(* ===================================================================== *)
(** ** Runs of call_api and of the fallback loop                          *)
(* ===================================================================== *)

Section Runs.

Variable World : Type.
Variable requests_post :
  World -> string -> json -> float -> result response * float * World.

Lemma call_api_run endpoint payload timeout (st : client_state World)
      r seconds w :
  requests_post (world st) (url_of endpoint) payload timeout = (r, seconds, w) ->
  call_api requests_post endpoint payload timeout st
  = (handed_back r seconds,
     ClientState w (trips st ++ [RoundTrip (url_of endpoint) payload r seconds])).
Proof.
  intros H. unfold call_api. fold (url_of endpoint). rewrite H.
  destruct r; reflexivity.
Qed.

(** The loop makes one round trip per record, in order; each appends its
    own entry; only the trips that brought a response add to the time. *)
Lemma fallback_loop_run endpoint records :
  forall aggregated elapsed_total (st : client_state World),
  exists item_trips w,
    fallback_loop requests_post endpoint records aggregated elapsed_total st
    = ((aggregated ++ map trip_entry item_trips,
        fold_left PrimFloat.add (flat_map measured item_trips) elapsed_total),
       ClientState w (trips st ++ item_trips)) /\
    map rt_payload item_trips = records /\
    Forall (fun tr => rt_url tr = url_of endpoint) item_trips.
Proof.
  induction records as [|rec rest IH]; intros aggregated elapsed_total st.
  - exists [], (world st). simpl. rewrite !app_nil_r.
    destruct st; repeat apply conj; constructor.
  - destruct (requests_post (world st) (url_of endpoint) rec 15%float)
      as [[r seconds] w] eqn:E.
    cbn [fallback_loop]. unfold bind.
    rewrite (call_api_run _ _ _ _ _ _ _ E).
    set (tr := RoundTrip (url_of endpoint) rec r seconds).
    destruct r as [single_resp|e]; cbn [handed_back].
    + destruct (IH (aggregated ++ [response_entry single_resp])
                   (elapsed_total + seconds)%float
                   (ClientState w (trips st ++ [tr])))
        as (item_trips & w' & Hrun & Hpay & Hurl).
      exists (tr :: item_trips), w'. rewrite Hrun. cbn [trips world].
      rewrite <- !app_assoc. repeat apply conj.
      * reflexivity.
      * cbn. now rewrite Hpay.
      * constructor; [reflexivity|exact Hurl].
    + destruct (IH (aggregated ++ [transport_error_entry e rec])
                   elapsed_total
                   (ClientState w (trips st ++ [tr])))
        as (item_trips & w' & Hrun & Hpay & Hurl).
      exists (tr :: item_trips), w'. rewrite Hrun. cbn [trips world].
      rewrite <- !app_assoc. repeat apply conj.
      * reflexivity.
      * cbn. now rewrite Hpay.
      * constructor; [reflexivity|exact Hurl].
Qed.

(** The loop makes exactly the round trips of [post_each], threading the
    world through them. *)
Lemma fallback_loop_posts endpoint records :
  forall aggregated elapsed_total (st : client_state World),
    fallback_loop requests_post endpoint records aggregated elapsed_total st
    = ((aggregated
          ++ map trip_entry
                 (fst (post_each requests_post (world st) (url_of endpoint)
                                 records)),
        add_seconds elapsed_total
          (flat_map measured
             (fst (post_each requests_post (world st) (url_of endpoint)
                             records)))),
       ClientState
         (snd (post_each requests_post (world st) (url_of endpoint) records))
         (trips st
          ++ fst (post_each requests_post (world st) (url_of endpoint)
                            records))).
Proof.
  induction records as [|rec rest IH]; intros aggregated elapsed_total st.
  - cbn. rewrite !app_nil_r. destruct st; reflexivity.
  - destruct (requests_post (world st) (url_of endpoint) rec 15%float)
      as [[r seconds] w] eqn:E.
    cbn [fallback_loop post_each]. unfold bind.
    rewrite (call_api_run _ _ _ _ _ _ _ E), E.
    destruct (post_each requests_post w (url_of endpoint) rest)
      as [item_trips w'] eqn:Erest.
    cbn [fst snd].
    destruct r as [single_resp|e]; cbn [handed_back];
      rewrite IH; cbn [world trips]; rewrite Erest; cbn [fst snd map flat_map];
      unfold trip_entry at 2; cbn [rt_payload rt_result item_entry measured];
      rewrite <- !app_assoc; reflexivity.
Qed.

Lemma post_each_payloads (w : World) url records :
  map rt_payload (fst (post_each requests_post w url records)) = records.
Proof.
  revert w. induction records as [|rec rest IH]; intros w; [reflexivity|].
  cbn [post_each].
  destruct (requests_post w url rec 15%float) as [[r seconds] w1].
  specialize (IH w1).
  destruct (post_each requests_post w1 url rest) as [item_trips w'].
  cbn in *. now rewrite IH.
Qed.

Lemma post_each_length (w : World) url records :
  List.length (fst (post_each requests_post w url records))
  = List.length records.
Proof.
  rewrite <- (post_each_payloads w url records) at 2.
  now rewrite length_map.
Qed.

Task goal |
Search the data above for the string "List" and report each line that holds it.

Written solution |
  List.length (fst (post_each requests_post w url records))
  = List.length records.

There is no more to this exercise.